Chimba applauded the setting up of the tourism satellite account, saying it will set a real measure of the significant contribution tourism plays in the economy while helping industry to make informed decisions on investments made.
“We trust this will also be a tool that will assist policy makers in easing barriers to travel and create funding opportunities for the sector making Zimbabwe an attractive destination through investments in existing and new facilities,” he noted.
The HAZ chief said positive measures such as 100% retention on foreign currency, domestic value-added tax exemption and extension on duty waivers were some of the measures the Treasury introduced which they appreciated.

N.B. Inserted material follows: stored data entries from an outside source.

(* ===== verification/Prelude.v ===== *)
(** * Melodot: a data availability layer on Substrate

    Applications submit data as blobs; validators commit to it in the block header;
    light clients sample it and the chain drops what cannot be fetched; farmers store it
    and are paid for proofs of space.  This library is a shallow embedding of the
    repository's own crates with the theorems that make them correct.

    ** The program and the files that model it

    - [Prelude]: outcomes of Rust functions ([Ok]/[Err]/[Panic]), the state monad with
      errors, machine integers, bounded vectors, chunks; lemmas and tactics shared by all
      files.  [Codec]: the SCALE codec as an interface.  [KzgLib]: field, curve, FFT, KZG,
      FK20 and hash libraries as interfaces with laws; [KzgToy]: executable instances that
      satisfy the laws; [KzgDomain]: laws of the evaluation domain and of openings on cosets,
      and what follows for the segments of a row.  [Hex]: hexadecimal text.
    - [DasDb] (crates/das-db): the [DasKv] trait, the in-memory store, the off-chain store
      seen from the runtime and from the node; [SqliteDb]: the SQLite store over an
      interface of its SQL statements.
    - [KzgIndex], [DasPrimitives], [Blob] (crates/das-primitives): positions in the
      evaluation domain, scalars, commitments, proofs, polynomials, segments, blobs;
      [KzgTypes]: the byte, SCALE and JSON forms of commitments, proofs and scalars.
    - [ErasureCoding] with [RowRecovery] and [ColumnExtension]
      (crates/melo-erasure-coding): payloads to blobs, extension, segments, columns, row
      recovery.
    - [CorePrimitives], [Reliability], [Sidecar] (crates/core-primitives): the extended
      header and its application lookup, sampling records, submission metadata.
    - [PosUtils], [ProofOfSpace] with [PosIndex] and [PosProps] (crates/proof-of-space):
      pieces, cells, the Y and Z indices, solutions.
    - [MeloStore] with [MeloStoreProps], [MeloStoreFacts], [MeloStoreRuns], and
      [MeloOffchain] with [MeloOffchainProps] (crates/pallet-melo-store): the pallet's
      storage, calls, hooks and unsigned validation; its off-chain worker.
    - [FarmersFortune] with [FortuneProps] (crates/pallet-farmers-fortune): the rewards.
    - [Executive] and [TryRuntime] (crates/frame-executive-ext, crates/frame-system-ext):
      building and executing blocks, and executing them for testing; [HeaderFlow] connects
      them with the pallet, [Testing] (crates/core-primitives/src/testing.rs) with the mock
      extrinsic that validates unsigned calls; [TestTypes]: the other types of that file.
    - [DasNetwork] (crates/das-network): the worker that owns the DHT node, as a state
      machine over commands and events, and the service that batches requests;
      [NetworkMetrics]: the registration of its metrics; [NetworkStart]: the construction of
      worker and service, the address requests and the protocol trait
      (crates/das-network/protocol).
    - [DaserNetwork] with [DaserRows] and [DaserBlock], [Daser] with [DaserProps],
      [DaserRuns] (crates/daser): publication and retrieval of segments, sampling of
      submissions and blocks, the listener.
    - [RuntimeApi] (runtime/src/lib.rs): the two runtime calls that find submissions in
      extrinsics.  [Rpc] (crates/das-rpc): errors, availability queries, submission of data.
      [Submission] and [SubmissionRuns] compose them with publication and the listener.
    - [Availability], [AvailabilityFlow] and [AvailabilityRuns] compose the listeners of the
      validators, their off-chain workers, the pallet and the executive.
    - [RuntimeConfig], [Runtime] (runtime/src/config.rs, runtime/src/lib.rs): the constants
      of the runtime, the transactions it signs, and the two pallets among the others with
      the session keys.  [ChainSpec] (node/src/chain_spec.rs, node/src/command.rs): the
      genesis configurations the node is shipped with.  [Weights]: the weights of the
      pallets' calls and the share of a block they may use.  [VoterBags]
      (runtime/src/voter_bags.rs): the thresholds of the bags list.  [AutoConfig]
      (crates/auto-config): the macro that completes a pallet's configuration.
    - [NodeService] (node/src/service.rs, rpc.rs, command.rs, cli.rs): what a node is built of, in
      which order, which objects its parts share and which tasks run.
    - [Light] with [LightProps] and [LightRuns] (light/, crates/meloxt/src/header.rs): the
      light client's loop over finalized headers.
    - [Meloxt] (crates/meloxt): conversions to the runtime's types, nonces and parameters
      of submissions; [ClientFlow] connects it with the pallet.  [PosKzg]: the proofs of
      cells and pre-cells under the embedded settings.  [Farmer] with
      [FarmerProps] and [FarmerRuns] (farmer/): the farmer's loop over best blocks;
      [FarmerFlow] follows its claims to the pallet.  [ClientStart] (light/, farmer/,
      crates/meloxt/src/lib.rs): command line, chain client and start of both clients.

    ** How state and operations correspond to the code

    A Rust function is a definition of the same name in a module named after its type.
    Errors are values of [res]; slice indexing out of range, [unwrap] of a failure and
    failed assertions are [Panic].  Storage of a pallet is a record, a storage map a
    [gmap], a bounded vector a list with its bound tested where the source tests it.
    Dispatchables run in [stM E S A := S -> res E A * S]; [transactional] is the
    dispatcher that undoes the writes of a failed call.  Traits are classes: [DasKv],
    [HeaderCommitList], [CommitmentFromPosition], [FrameSystem], and the clients are
    proved against the classes.  Integers are [Z] at their width: [u16]/[u32]/[u64] casts
    and release-mode wrap-around are written out, and [usize] is the parameter [Platform]
    (64 bits on the host, 32 bits in the Wasm runtime).

    ** What the theorems show

    - Data: the byte round trip of blobs and payloads, the transcript of a blob proof, that
      what is committed and proved verifies singly and in batch, that any half of a row in
      any order recovers the row with proofs that verify, that a column is extended
      independently of the order of its segments, data and proofs alike.
    - Pallet: the effect of a report on every branch; over every sequence of calls, hooks
      and sessions, the storage invariant and the voting rule (votes are indices, which name
      authorities as long as the keys do not change); which reports the pool
      admits; that the reports of the off-chain worker are accepted and sent once.
    - Header: the lookup table, the commitment list, and that a block built by an author is
      executed by every node and carries the submissions of the previous block; that the
      test run of a block agrees with its execution.
    - Availability, end to end: votes come only from reports signed by the authority they
      name ([votes_are_signed]); with the reports of the workers of at most [MaxBlobNum]
      validators included, the next header drops exactly what a majority holds an
      unfavourable record of ([header_drops_unavailable]), hence what a majority could not
      fetch ([lost_data_dropped]); beyond that bound votes are refused, and with twice as
      many authorities nothing is dropped ([majority_unreachable]).  In the runtime as assembled none of this happens: the pallet
      is not among the session keys, never has an authority, and refuses every report
      ([reports_never_count]).
    - Genesis and node: the shipped chain specifications are consistent in themselves; a node
      that starts runs the listener and the network worker and serves the listener's
      records ([node_runs]), while its voter has another state object than the RPC.
    - Sampling: which positions are drawn, when sampling terminates, how a record turns into
      confidence, and that records are read back.
    - Proof of space: pieces that do not collide (different positions, no Y value equal to
      the number of a saved block) are indexed exactly by their matching pairs, and the
      solutions found are the recorded pairs; what a verifier accepts and rejects; what a
      claim pays and how much a block can pay; from a run of the farmer to the pallet, which
      of the claims submitted are paid ([farmer_claim_verdict]).  By its weight a block holds at most one
      claim ([one_claim_per_block]), and all farmers share an account.
    - Network: a lookup is answered once and with its own outcome, and an address request
      when the peer is routed; published segments are
      fetched; a block is available exactly when half of every row can be fetched, and then
      comes back complete; what sampling a submission records; and two flaws: recovered
      segments carry the proof of the first one, and the listener never gets past the
      first blocks.  The worker never has metrics, and pre-cells are checked as if they were
      the first of their row.
    - Stores: every sequence of operations on the SQLite store behaves as on the in-memory
      one.
    - Clients: what submitting data does on every path, and that data submitted with its
      own metadata is published and then found available by the listener; what the light
      client's RPC answers after a stream of headers; which claims a farmer submits.  Two
      flaws: both clients stop after 100 headers, since nothing reads the channel they
      send them on ([light_stops_after_100]), and the rows a farmer saves for a block
      displace each other.  The option for the network's port is ignored
      ([client_command_line]).

    ** What the network is assumed to return

    The library's check can panic, and a commitment can be opened to other data by whoever
    breaks the scheme.  The theorems on sampling and fetching do not exclude this of the
    library: they are about networks whose values are harmless (the check of a value does
    not panic: [harmless], [harmless_cells], [calm]) and, where a whole row is put
    together, unforged (a value that verifies has the data of the row: [honest_values]).
    The farmer's runs are those in which no fetch panics ([followed]).

    ** Fuel and bounds

    Two loops of the sources are not structural.  The scale search in [KzgIndex] runs on
    the number of bits of [usize], and [max_scale_log2_up] shows the value it ends with.
    Sampling draws positions until enough are distinct: [set_sample_terminates] shows
    for which requests some amount of fuel is enough, and that no amount is otherwise.

    ** What is not modelled

    Curve and field arithmetic, hashing, SCALE, [frame_system], the currency, the
    transaction pool, the SQL engine, libp2p, the subscriptions of the chain client, the
    constructors of Substrate's node components and the host storage are interfaces or
    parameters; each theorem that assumes laws of them has a witness on a concrete instance.
    Benchmarks, mocks, tests, examples and end-to-end programs, derive macros, logging and the
    chain API generated from metadata are left out.  So are the configuration and the calls
    of Substrate's pallets in the runtime and the runtime APIs that delegate to them: their
    code is not in the repository, and the runtime adds only names and constants, of which
    those that a theorem needs are modelled.  Root's power to overwrite storage or code is
    left out too.  Concurrency in the sampling client is an order in which tasks complete,
    and store requests are performed in the order they are issued. *)

From stdpp Require Export prelude list gmap strings sorting pretty.
From Stdlib Require Export ZArith Lia Zdiv.
(* ===== verification/Codec.v ===== *)
(** * The SCALE codec interface

    [parity-scale-codec] ([Encode]/[Decode] and their derive macros) is a crate the
    repository only calls, so it is an interface here: for every type the sources
    encode, a pair of functions, with the round-trip law the sources rely on as a
    class of its own.  [Decode::decode] reads a prefix of its input and leaves the
    rest, so the law is stated for an encoding followed by arbitrary bytes.

    [ref_codec] is a concrete self-delimiting codec for every countable type: the
    law class is inhabited, and statements that assume it can be evaluated. *)

From S2P Require Import Prelude.

(** Values whose integer fields are within their Rust width. *)
Class Wf (A : Type) := wf : A -> Prop.
#[export] Hint Mode Wf ! : typeclass_instances.

Class Codec (A : Type) := {
  scale_encode : A -> list Z;
  scale_decode : list Z -> option (A * list Z)
}.
#[export] Hint Mode Codec ! : typeclass_instances.

Class CodecLaws (A : Type) `{Wf A} `{Codec A} : Prop :=
  scale_decode_encode : forall (a : A) (r : list Z),
    wf a -> scale_decode (scale_encode a ++ r) = Some (a, r).
#[export] Hint Mode CodecLaws ! - - : typeclass_instances.

(** [Decode::decode(&mut &bytes[..]).ok()]: trailing bytes are ignored. *)
Definition decode_all {A} `{Codec A} (bs : list Z) : option A := fst <$> scale_decode bs.

Section laws.
Context {A : Type} `{CodecLaws A}.
Implicit Types a b : A.

Lemma decode_all_encode a : wf a -> decode_all (scale_encode a) = Some a.
Proof.
  intros Ha. unfold decode_all. rewrite <- (app_nil_r (scale_encode a)).
  by rewrite scale_decode_encode.
Qed.

(** No encoding is a proper prefix of another one. *)
Lemma scale_encode_app_inj a b r s : wf a -> wf b ->
  scale_encode a ++ r = scale_encode b ++ s -> a = b /\ r = s.
Proof.
  intros Ha Hb Heq.
  assert (Some (a, r) = Some (b, s)) as [= -> ->]; [|done].
  by rewrite <- !scale_decode_encode, Heq by done.
Qed.

Lemma scale_encode_inj a b : wf a -> wf b ->
  scale_encode a = scale_encode b -> a = b.
Proof.
  intros Ha Hb Heq. eapply (scale_encode_app_inj a b [] []); [done..|].
  by rewrite Heq.
Qed.
End laws.

(** ** A concrete codec for every countable type *)
Module RefCodec.

Fixpoint pos_bytes (p : positive) : list Z :=
  match p with
  | xH => [2]
  | xO p => 0 :: pos_bytes p
  | xI p => 1 :: pos_bytes p
  end.

Fixpoint bytes_pos (l : list Z) : option (positive * list Z) :=
  match l with
  | [] => None
  | b :: l =>
      if b =? 2 then Some (xH, l)
      else if b =? 0 then '(p, r) ← bytes_pos l; Some (xO p, r)
      else if b =? 1 then '(p, r) ← bytes_pos l; Some (xI p, r)
      else None
  end.

Lemma bytes_pos_bytes p r : bytes_pos (pos_bytes p ++ r) = Some (p, r).
Proof. induction p as [p IH|p IH|]; simpl; rewrite ?IH; done. Qed.

Definition ref_codec (A : Type) `{Countable A} : Codec A := {|
  scale_encode a := pos_bytes (encode a);
  scale_decode l := '(p, r) ← bytes_pos l; a ← decode p; Some (a, r)
|}.

Lemma ref_codec_laws (A : Type) `{Countable A} (W : Wf A) :
  @CodecLaws A W (ref_codec A).
Proof.
  intros a r _. simpl. rewrite bytes_pos_bytes. simpl. by rewrite decode_encode.
Qed.
End RefCodec.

While business has thrived, he said the cost of business continues to haunt “us as an industry that sits at the end of the value chain with minimal control over input costs".
“Our perennial challenge is the multiplicity of licensing the sector experiences which calls for a more centralized and reduced licensing regime,” he said.
As the sector deliberates and reviews its year, Chimba believes this will yield a new insight into roles for all parties in the ensuing year.
“Resetting ourselves as we emerge from the pandemic will ensure not only business success, but overall contribution to the economy and livelihoods supported by the sector,” he added.